About me
I am a PhD candidate in Computer Science and Engineering at the University of Michigan, advised by Professor Kang G. Shin and Professor Ke Sun. I expect to graduate in May 2028.
My research builds resource-efficient multimodal AI systems through task-aware inference and serving. I work on vision-language model (VLM) inference, edge-cloud orchestration, and serving, focusing computation on the evidence a task actually needs to reduce latency and cost.
Current research
- Task-Aware VLM Serving for Procedural Assistance moves inference preparation ahead of anticipated task-check requests with speculative prefill around a vLLM server. In single-stream replay, it reduces median time-to-first-token from 2.34 s to 0.37 s (p95 from 4.1 s to 1.5 s), and task-aware evidence selection improves F1 over uniform frame sampling.

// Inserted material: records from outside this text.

(** *** The back-off *)

Lemma retry_exp t : is_u8 t -> 1 <= u16 ((u16 (backoff_exp t) + DHCP_FINE_TIMER_MSECS - 1) / DHCP_FINE_TIMER_MSECS) <= 120.
Proof.
  intros Ht. unfold backoff_exp, DHCP_FINE_TIMER_MSECS. destruct (Z.ltb_spec t 6) as [Hlt |]; [| done].
  assert (H : t = 0 \/ t = 1 \/ t = 2 \/ t = 3 \/ t = 4 \/ t = 5) by (unfold is_u8 in Ht; lia).
  by repeat (destruct H as [-> | H]; [done |]); subst.
Qed.
Lemma retry_steps k t : (k = 1000 \/ k = 2000) -> is_u8 t ->
  let r := u16 ((u16 (if t <? 10 then t * k else 10 * k) + DHCP_FINE_TIMER_MSECS - 1) / DHCP_FINE_TIMER_MSECS) in
  0 <= r <= k / 50 /\ (r = 0 -> t = 0).
Proof.
  intros Hk Ht. unfold DHCP_FINE_TIMER_MSECS. cbn zeta.
  destruct Hk as [-> | ->]; destruct (Z.ltb_spec t 10); unfold is_u8, u16 in *; (split; [| intros]); Z.div_mod_to_equations; lia.
Qed.

Lemma set_state_msg k d : d_msg_in (dhcp_set_state k d) = d_msg_in d.
Proof. unfold dhcp_set_state. by destruct (k =? d_state d). Qed.
Lemma set_state_out k d : d_p_out (dhcp_set_state k d) = d_p_out d.
Proof. unfold dhcp_set_state. by destruct (k =? d_state d). Qed.
Lemma set_state_tries k d : d_tries (dhcp_set_state k d) = if k =? d_state d then d_tries d else 0.
Proof. unfold dhcp_set_state. by destruct (k =? d_state d). Qed.
Lemma set_state_u8 k d : is_u8 (d_tries d) -> is_u8 (d_tries (dhcp_set_state k d)).
Proof. intros H. rewrite set_state_tries. by destruct (k =? d_state d). Qed.

(** A program of a client that comes to an end with the client alive. *)
Definition ends {A} (msg : option (list Z)) (s : dsys) (r : option (A * cl)) : Prop :=
  exists a c, r = Some (a, c) /\ alive msg (c_dhcp c) /\ armed (c_dhcp c) /\ frame_ok s (c_sys c).
(** What a client needs for a request. *)
Definition ready (msg : option (list Z)) (d : dhcp) : Prop :=
  is_Some (d_pcb d) /\ d_msg_in d = msg /\ is_u8 (d_tries d).

Lemma alloc_ifs s p net : net_pbuf_alloc PBUF_TRANSPORT SIZEOF_DHCP_MSG s = (p, net) -> same_ifs s net.
Proof. apply pbuf_alloc_ifs. Qed.
Lemma outcome_ends np t opts pcb dst b msg d s r : outcome np t opts pcb dst b d s r -> ready msg d ->
  armed (dhcp_retry b d) -> ends msg s r.
Proof.
  intros Ho (Hp & Hm & Ht) Ha. assert (Hu : is_u8 (u8 (d_tries d + 1))) by apply u8_range.
  destruct Ho as [net Ea | p0 net0 p e u net Ea Hp0 Eu]; eexists _, _; (split; [done |]); cbn [c_dhcp c_sys].
  - split; [by split |]. split; [exact Ha |]. apply frame_net, same_ifs_clients. by eapply alloc_ifs.
  - split; [by split |]. split; [exact Ha |]. split; [| done | done]. cbn.
    eapply clients_trans; [apply same_ifs_clients; by eapply alloc_ifs |].
    apply same_ifs_clients. by apply udp_sendto_if_keeps in Eu as [? _].
Qed.

Lemma outcome_state np t opts pcb dst b d s e c : outcome np t opts pcb dst b d s (Some (e, c)) -> d_state (c_dhcp c) = d_state d.
Proof. intros H. remember (Some (e, c)) as r eqn:E. by destruct H; injection E as <- <-. Qed.

Lemma armed_exp k d : k = DHCP_SELECTING \/ k = DHCP_REQUESTING -> armed (dhcp_retry backoff_exp (dhcp_set_state k d)).
Proof.
  intros Hk. unfold armed. cbn [dhcp_retry d_state d_set_request_timeout d_set_tries d_tries d_request_timeout].
  rewrite set_state_state. pose proof (retry_exp _ (u8_range (d_tries (dhcp_set_state k d) + 1))).
  by destruct Hk as [-> | ->].
Qed.
Lemma armed_lin k d : k = DHCP_REBINDING \/ k = DHCP_REBOOTING -> 0 <= d_tries (dhcp_set_state k d) <= 8 ->
  armed (dhcp_retry backoff_lin (dhcp_set_state k d)).
Proof.
  intros Hk Ht. unfold armed. cbn [dhcp_retry d_state d_set_request_timeout d_set_tries d_tries d_request_timeout].
  rewrite set_state_state. set (t := d_tries _) in *.
  destruct (retry_steps 1000 (u8 (t + 1)) (or_introl eq_refl) (u8_range _)) as [H1 H2].
  rewrite (u8_small (t + 1)) in * by (unfold is_u8; lia). unfold backoff_lin. change (1000 / 50) with 20 in H1.
  set (rt := u16 _) in *. destruct Hk as [-> | ->]; cbn; lia.
Qed.
Lemma armed_renew d : is_u8 (d_tries d) -> armed (dhcp_retry backoff_renew (dhcp_set_state DHCP_RENEWING d)).
Proof.
  intros Ht. unfold armed. cbn [dhcp_retry d_state d_set_request_timeout d_set_tries d_tries d_request_timeout].
  rewrite set_state_state. exact (retry_steps 2000 _ (or_intror eq_refl) (u8_range _)).
Qed.

Lemma armed_off b d : d_state d = DHCP_OFF -> armed (dhcp_retry b d).
Proof. intros H. unfold armed. cbn [dhcp_retry d_state d_set_request_timeout d_set_tries]. by rewrite H. Qed.

Lemma ready_state msg k d : ready msg d -> ready msg (dhcp_set_state k d).
Proof. intros (? & ? & ?). unfold ready. rewrite set_state_pcb, set_state_msg. auto using set_state_u8. Qed.
Lemma ready_offered msg a d : ready msg d -> ready msg (d_set_offered_ip_addr a d).
Proof. done. Qed.
Lemma alive_ready msg d : alive msg d -> ready msg d.
Proof. by intros []. Qed.

Lemma discover_ends np msg d s : ready msg d -> ends msg s (dhcp_discover np (mk_cl d s)).
Proof.
  intros Hr. pose proof Hr as ([pcb Hp] & _). eapply outcome_ends; [by apply discover_outcome | |].
  - by apply ready_state, ready_offered.
  - apply armed_exp. by left.
Qed.
Lemma select_ends np msg d s : ready msg d -> ends msg s (dhcp_select np (mk_cl d s)).
Proof.
  intros Hr. pose proof Hr as ([pcb Hp] & _). eapply outcome_ends; [by apply select_outcome | |].
  - by apply ready_state.
  - apply armed_exp. by right.
Qed.
Lemma renew_ends np msg d s : ready msg d -> ends msg s (dhcp_renew np (mk_cl d s)).
Proof.
  intros Hr. pose proof Hr as ([pcb Hp] & _ & Ht). eapply outcome_ends; [by apply renew_outcome | |].
  - by apply ready_state.
  - by apply armed_renew.
Qed.
Lemma rebind_ends np msg d s : ready msg d -> (d_state d = DHCP_REBINDING -> d_tries d <= 8) ->
  ends msg s (dhcp_rebind np (mk_cl d s)).
Proof.
  intros Hr Ht. pose proof Hr as ([pcb Hp] & _ & Hu). eapply outcome_ends; [by apply rebind_outcome | |].
  - by apply ready_state.
  - apply armed_lin; [by left |]. rewrite set_state_tries. unfold is_u8 in Hu.
    destruct (Z.eqb_spec DHCP_REBINDING (d_state d)) as [E |]; [specialize (Ht (eq_sym E)) |]; lia.
Qed.
Lemma reboot_ends np msg d s : ready msg d -> (d_state d = DHCP_REBOOTING -> d_tries d <= 8) ->
  ends msg s (dhcp_reboot np (mk_cl d s)).
Proof.
  intros Hr Ht. pose proof Hr as ([pcb Hp] & _ & Hu). eapply outcome_ends; [by apply reboot_outcome | |].
  - by apply ready_state.
  - apply armed_lin; [by right |]. rewrite set_state_tries. unfold is_u8 in Hu.
    destruct (Z.eqb_spec DHCP_REBOOTING (d_state d)) as [E |]; [specialize (Ht (eq_sym E)) |]; lia.
Qed.
Lemma release_ends np msg d s : ready msg d -> exists e c, dhcp_release np (mk_cl d s) = Some (e, c)
  /\ alive msg (c_dhcp c) /\ d_state (c_dhcp c) = DHCP_OFF /\ frame_ok s (c_sys c).
Proof.
  intros Hr. pose proof Hr as ([pcb Hp] & Hm & Hu). destruct (release_outcome np pcb d s Hp) as (e & c & Ho & E).
  assert (Hf : d_state (forget d) = DHCP_OFF) by (unfold forget; cbn; apply set_state_state).
  assert (Hrf : ready msg (forget d)).
  { unfold ready, forget. cbn. rewrite set_state_pcb, set_state_msg. destruct Hr as (? & _). auto using set_state_u8. }
  pose proof (armed_off backoff_lin (forget d) Hf) as Ha. generalize dependent (forget d). intros d1 Ho Hf Hrf Ha.
  pose proof (outcome_ends _ _ _ _ _ _ _ _ _ _ Ho Hrf Ha) as (e' & c' & [= <- <-] & Hal & _ & Hfr).
  eexists _, _. split; [exact E |]. split; [exact Hal |]. split.
  - cbn [c_dhcp]. by rewrite (outcome_state _ _ _ _ _ _ _ _ _ _ Ho).
  - etrans; [exact Hfr |]. apply frame_net, unaddress_clients.
Qed.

- Thermal-Kitchens is an RGB-thermal benchmark evaluating VLM cross-modal reasoning about hidden physical states, built from 29 hours of synchronized video and temperature measurements across 49 cooking episodes.
Recent work
- InvAgent is an agentic edge-cloud system for food-inventory monitoring that treats the task as sparse-evidence inference. An edge context builder and a bounded agentic workflow focus VLM analysis on amount-evidence windows, reducing VLM input tokens by 9.9x versus 1-FPS whole-video inference while increasing amount-aware inventory F1.
My earlier work includes UWB-PTrac, a single-anchor in-vehicle phone-localization system published at ACM/IEEE SenSys 2026, and Light Auditor, a power side-channel approach to detecting private-data leakage through IoT covert channels, published at ACM SenSys 2022.
I received B.S. degrees in Computer Science and Mathematics from the College of William & Mary, where I worked with Professor Gang Zhou.
I am available for a full-time position from May 1 to August 31, 2027, and will return to my PhD afterward.